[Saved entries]

(** * LightCurve: connection and streaming resource manager

    A shallow embedding of the Electron main process of LightCurve
    (the IPC handlers, the streaming consumer loop and the before-quit
    teardown) and of the wrappers of [services/pulsarClient.ts].

    JavaScript runs one task at a time and a task only gives up control at
    an [await].  Every [async] function is therefore embedded as the state
    machine it compiles to: a program counter per [await], a function that
    runs the synchronous prefix of the call, and a function that resumes the
    task with the outcome of the awaited promise.  What the native broker
    library answers is an input of the model (a [completion]); what the
    program asks of it, of the timers and of the renderer is recorded as a
    list of [event]s. *)

From Stdlib Require Import ZArith Ascii String.
From stdpp Require Import gmap strings list fin_maps pretty.

Local Open Scope string_scope.
Local Open Scope list_scope.

(** ** Promises *)

(** The outcome of a settled promise.  A rejection carries the text the
    handlers print: [err instanceof Error ? err.message : String(err)]. *)
Inductive settled (A : Type) : Type :=
| Fulfilled (a : A)
| Rejected (reason : string).
Arguments Fulfilled {A} a.
Arguments Rejected {A} reason.

(** Identity of a native object (producer, consumer, reader, client). *)
Definition handle := nat.

(** Address of a JavaScript object that is shared by reference. *)
Definition loc := nat.

(** [OAuthConfig] of the shared types (client_credentials flow). *)
Record OAuthConfig := {
  clientId : string;
  clientSecret : string;
  issuerUrl : string;
  audience : string;
  scopes : option (list string);
}.

(** JavaScript truthiness of a string. *)
Definition truthy (s : string) : bool :=
  match s with EmptyString => false | String _ _ => true end.

(** ** services/pulsarClient.ts *)

Module PulsarClient.

(** What the getters of a native [Pulsar.Message] return. *)
Record NativeMessage := {
  getData : string;
  getMessageId : string;
  getProperties : option (list (string * string));
  getPublishTimestamp : Z;
  getEventTimestamp : Z;
  getRedeliveryCount : Z;
  getPartitionKey : string;
  getTopicName : string;
}.

Record PulsarMessage := {
  data : string;
  messageId : string;
  properties : list (string * string);
  publishTimestamp : Z;
  eventTimestamp : Z;
  redeliveryCount : Z;
  partitionKey : option string;
  topicName : string;
}.

(** [PulsarConsumer.convertMessage]. *)
Definition convertMessage (msg : NativeMessage) : PulsarMessage :=
  {| data := getData msg;
     messageId := getMessageId msg;
     properties := default [] (getProperties msg);
     publishTimestamp := getPublishTimestamp msg;
     eventTimestamp := getEventTimestamp msg;
     redeliveryCount := getRedeliveryCount msg;
     partitionKey :=
       if truthy (getPartitionKey msg) then Some (getPartitionKey msg)
       else None;
     topicName := getTopicName msg |}.

(** [PulsarReader.convertMessage]: the partition key is passed on as it
    is. *)
Definition convertMessage_reader (msg : NativeMessage) : PulsarMessage :=
  {| data := getData msg;
     messageId := getMessageId msg;
     properties := default [] (getProperties msg);
     publishTimestamp := getPublishTimestamp msg;
     eventTimestamp := getEventTimestamp msg;
     redeliveryCount := getRedeliveryCount msg;
     partitionKey := Some (getPartitionKey msg);
     topicName := getTopicName msg |}.
(** ** Hints *)

Create HintDb go.
#[export] Hint Resolve u64_in_range get_or_Some get_or_insert insert_is_Some insert_eq_is_Some : go.
(* ===== verification/LifecycleSnapshot.v ===== *)
(** * Snapshots of the lifecycle repository

    [Export] and [Import] of [provider/lifecycle/repository/state.go]: the
    persisted form of the state, the checks made when it is loaded, and the
    round trip between them.  [Import] builds each map in its own loop; the
    error of every refusal is [ErrCorrupt] (the inner error is formatted with
    %v, so it is not part of the chain). *)

From S2P Require Import Prelude LifecycleModel LifecycleTransition LifecycleState LifecycleRepository LifecycleEvents.
From stdpp Require Import base gmap strings list fin_maps relations sorting.
From Stdlib Require Import ZArith Lia.

Local Open Scope Z_scope.

Definition legacySnapshotVersion : Z := 1.
Definition snapshotVersion : Z := 2.

Record FencingRecord := mkFencingRecord { fr_Scope : string; fr_Token : Z }.
Record EventCursorRecord := mkEventCursorRecord { ec_SandboxID : string; ec_LatestSequence : Z }.

Record PersistedState := mkPersistedState {
  ps_Version : Z;
  ps_Sandboxes : list Sandbox;
  ps_Operations : list Operation;
  ps_Leases : list Lease;
  ps_Events : list Event;
  ps_EventCursors : list EventCursorRecord;
  ps_Idempotency : list IdempotencyRecord;
  ps_Fencing : list FencingRecord;
}.

(** ** Export *)

(** Events are sorted by sandbox, then by sequence number. *)
Definition event_le (a b : Event) : Prop :=
  if decide (ev_SandboxID a = ev_SandboxID b) then ev_Sequence a ≤ ev_Sequence b
  else String.le (ev_SandboxID a) (ev_SandboxID b).

#[export] Instance event_le_dec a b : Decision (event_le a b).
Proof. unfold event_le. case_decide; apply _. Defined.

Definition Export (s : State) : PersistedState :=
  mkPersistedState snapshotVersion
    (sort_by sb_ID (map_to_list (Sandboxes s)).*2)
    (sort_by op_ID (map_to_list (Operations s)).*2)
    (sort_by ls_SandboxID (map_to_list (Leases s)).*2)
    (merge_sort event_le (mjoin (map_to_list (Events s)).*2))
    (sort_by ec_SandboxID
       ((λ '(sandboxID, latest), mkEventCursorRecord sandboxID latest)
          <$> filter (λ p, p.2 > 0) (map_to_list (EventLatest s))))
    (sort_by ir_Scope (map_to_list (Idempotency s)).*2)
    (sort_by fr_Scope ((λ '(scope, token), mkFencingRecord scope token) <$> map_to_list (Fencing s))).

(** ** Import *)

Definition corrupt {A} : result A := Err [ErrCorrupt : sentinel].

(** [if err := x.Validate(); err != nil { return ErrCorrupt }] *)
Definition checked (r : result unit) : result unit :=
  match r with Ok _ => Ok () | Err _ => corrupt end.

Definition check_that (P : Prop) `{!Decision P} : result unit := if decide P then Ok () else corrupt.

Definition load_sandboxes (l : list Sandbox) : result (gmap string Sandbox) :=
  foldM (load_one [ErrCorrupt : sentinel] sb_ID id (λ sb, checked (Sandbox_Validate sb))) ∅ l.

(** The duplicate check and the reference check return the same error, so
    their order does not show. *)
Definition load_operations (sandboxes : gmap string Sandbox) (l : list Operation)
    : result (gmap string Operation) :=
  foldM (load_one [ErrCorrupt : sentinel] op_ID id (λ op,
    _ ← checked (Operation_Validate op);
    check_that (is_Some (sandboxes !! op_SandboxID op)))) ∅ l.

Definition load_leases (sandboxes : gmap string Sandbox) (l : list Lease) : result (gmap string Lease) :=
  foldM (load_one [ErrCorrupt : sentinel] ls_SandboxID id (λ lease,
    _ ← checked (Lease_Validate lease);
    check_that (is_Some (sandboxes !! ls_SandboxID lease)))) ∅ l.

Definition load_event (sandboxes : gmap string Sandbox) (operations : gmap string Operation)
    (events : gmap string (list Event)) (event : Event) : result (gmap string (list Event)) :=
  _ ← checked (Event_Validate event);
  _ ← check_that (ev_Sequence event ≠ 0);
  _ ← check_that (is_Some (sandboxes !! ev_SandboxID event));
  _ ← check_that (is_Some (operations !! ev_OperationID event));
  let list := get_or [] events (ev_SandboxID event) in
  _ ← (match last list with
       | Some previous => check_that (ev_Sequence event = u64 (ev_Sequence previous + 1))
       | None => Ok ()
       end);
  Ok (<[ev_SandboxID event := list ++ [event]]> events).

Definition load_cursors (events : gmap string (list Event)) (l : list EventCursorRecord)
    : result (gmap string Z) :=
  foldM (load_one [ErrCorrupt : sentinel] ec_SandboxID ec_LatestSequence (λ cursor,
    _ ← checked (ValidateIdentifier (ec_SandboxID cursor));
    _ ← check_that (ec_LatestSequence cursor ≠ 0);
    check_that (ev_Sequence <$> last (get_or [] events (ec_SandboxID cursor))
                = Some (ec_LatestSequence cursor)))) ∅ l.

(** The loop over the loaded events: a current snapshot must hold a cursor for
    each sandbox with events, a legacy one gets it from a log that starts at 1. *)
Definition complete_cursor (version : Z) (latest : gmap string Z) (p : string * list Event)
    : result (gmap string Z) :=
  let '(sandboxID, events) := p in
  if decide (maxRetainedEvents < length events)%nat then corrupt else
  match events with
  | [] => Ok latest
  | e :: _ =>
      if decide (is_Some (latest !! sandboxID)) then Ok latest else
      if decide (version = snapshotVersion) then corrupt else
      if decide (ev_Sequence e ≠ 1) then corrupt else
      Ok (<[sandboxID := from_option ev_Sequence 0 (last events)]> latest)
  end.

Work task — Exactly as they appear, retype the lines from the start of the records through the line containing "teardown) and of".

Output for this exercise —
(** * LightCurve: connection and streaming resource manager

    A shallow embedding of the Electron main process of LightCurve
    (the IPC handlers, the streaming consumer loop and the before-quit
    teardown) and of the wrappers of [services/pulsarClient.ts].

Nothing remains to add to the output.